If you have an Nvidia GPU you can use CUDA to drastically increase your fps. Even modest nvidia gpu's are several times faster than running solely on cpu.
A common strategy to bypass the cost of constantly running detection is to only use it to initially acquire a target. You can use the detection from the neural net to initialize your object tracker, similar to a person drawing a bounding box around the object. Object trackers are way faster and there's no need to constantly do a full detection every frame.
If you run Yolo and object tracking in a separate thread then you can run as fast as your camera is capable of.
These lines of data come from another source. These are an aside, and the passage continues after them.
(** Running a task leaves the data manager alone unless both generation
    checks pass and the outputs are exactly the declared metrics, each a valid
    uncommitted observation of the task's entity, generation and depth with the
    processor's provenance; then it is the commit of those outputs.  A
    processor that keeps its contract is never refused while the catalog
    generation stands. *)
Theorem executor_run_exact task g1 g2 dm :
  let c := task_context task in
  let p := task_processor task in
  let outputs := pev_outputs (mp_evaluate p c (task_snapshot task)) in
  let r := fst (run_task task g1 g2 dm) in
  match prr_commit r with
  | Some commit =>
      g1 = pctx_catalog_generation c /\ g2 = pctx_catalog_generation c /\ prr_status r = dcr_status commit /\
      map obs_metric outputs ≡ₚ map pm_metric (mp_outputs p) /\
      Forall (fun o => exists m, m ∈ mp_outputs p /\ output_conforms p c m o) outputs /\
      (commit, snd (run_task task g1 g2 dm)) = dm_commit dm outputs
  | None => snd (run_task task g1 g2 dm) = dm /\ st_ok (prr_status r) = false
  end /\
  (ProcessorContract p -> task_admitted c (task_snapshot task) ->
   g1 = pctx_catalog_generation c -> g2 = pctx_catalog_generation c ->
   run_task task g1 g2 dm = (mkRunResult (dcr_status (fst (dm_commit dm outputs))) true false
                               (Some (fst (dm_commit dm outputs))), snd (dm_commit dm outputs))).
Proof.
  cbv zeta. split.
  - unfold run_task. guard as G1; [done|]. cbv zeta. guard as G2.
    { cbn [fst snd prr_commit prr_status]. split; [done|]. bprop in G2. unfold readableProcessorStatus in G2.
      by apply orb_false_iff in G2 as [? _]. }
    guard as G3; [done|]. guard as G4; [done|]. guard as G5; [done|].
    destruct (dm_commit dm _) as [commit dm'] eqn:Ec. cbn [fst snd prr_commit prr_status].
    bprop in G1. bprop in G3. bprop in G5. apply outputs_bad_false in G4 as (O1 & _ & O3).
    split_and!; try done. apply submseteq_length_Permutation.
    + apply NoDup_submseteq; [done|]. intros m (o & -> & Ho)%list_elem_of_fmap.
      rewrite Forall_forall in O3. destruct (O3 o Ho) as (d & Hd & -> & _). by apply list_elem_of_fmap_2.
    + unfold zlen in G3. rewrite !length_map. lia.
  - intros [Hnd He] Ha -> ->. destruct (He _ _ Ha) as [E1 E2]. unfold run_task. rewrite Z.eqb_refl. cbv zeta. cbn [negb].
    rewrite E1. cbn [negb]. unfold zlen. rewrite <- (Forall2_length _ _ _ E2), Z.eqb_refl. cbn [negb].
    rewrite (outputs_bad_conforms _ _ (mp_outputs (task_processor task))) by (try done; intros m _; inversion 1).
    by destruct (dm_commit dm _).
Qed.
End Executor.

(** ** Witnesses *)

Definition passthrough_processor : MetricProcessor :=
  mkProcessor "p" 1 [mkProcessorMetric 7 1] [mkProcessorMetric 9 1] (fun _ _ => mkEvaluation st_success []).
Definition sample_context : ProcessorContext := mkProcessorContext sample_entity 1 100 1.
Definition sample_input : Observation := obs_with_epoch (sample_observation 10 5) 3.
Definition sample_executor : ProcessorExecutor := mkExecutor executor_limits_default [] 0 [] [] [].
Definition sample_ops : list exec_op :=
  [XSchedule (Some passthrough_processor) sample_context [sample_input];
   XSchedule (Some passthrough_processor) sample_context [sample_input]; XBegin; XEnd].

Lemma executor_bounded_witness :
  let e := fst (foldl (@exec_step sample_layout) (sample_executor, None) sample_ops) in
  queuedTasks (fst (foldl (@exec_step sample_layout) (sample_executor, None) (take 2 sample_ops))) = 1 /\
  queuedTasks e = 0 /\ queuedTasks e <= 256 /\
  psr_scheduled (fst (@schedule sample_layout e (Some passthrough_processor) sample_context [sample_input])) = false.
Proof.
  cbv zeta. split; [by vm_compute|]. split; [by vm_compute|].
  destruct (@executor_bounded sample_layout executor_limits_default sample_executor sample_ops)
    as (Hq & _ & _ & _ & _ & _ & Hd); [by vm_compute|by vm_compute|by vm_compute|by vm_compute|].
  split; [exact Hq|]. apply Hd. apply elem_of_app. right. vm_compute. left.
Defined.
You'll need to store a history of frames so that when the Yolo thread finishes a frame you can check the old frame to see if you're already tracking the object, and so you can start the object tracker on the corresponding frame and fast-forward it to let it catch up. This program isn't simple and you'll need to make sure you're managing data between your threads correctly. It's a good excercise for becoming comfortable with multithreading though, which is a huge step in programming.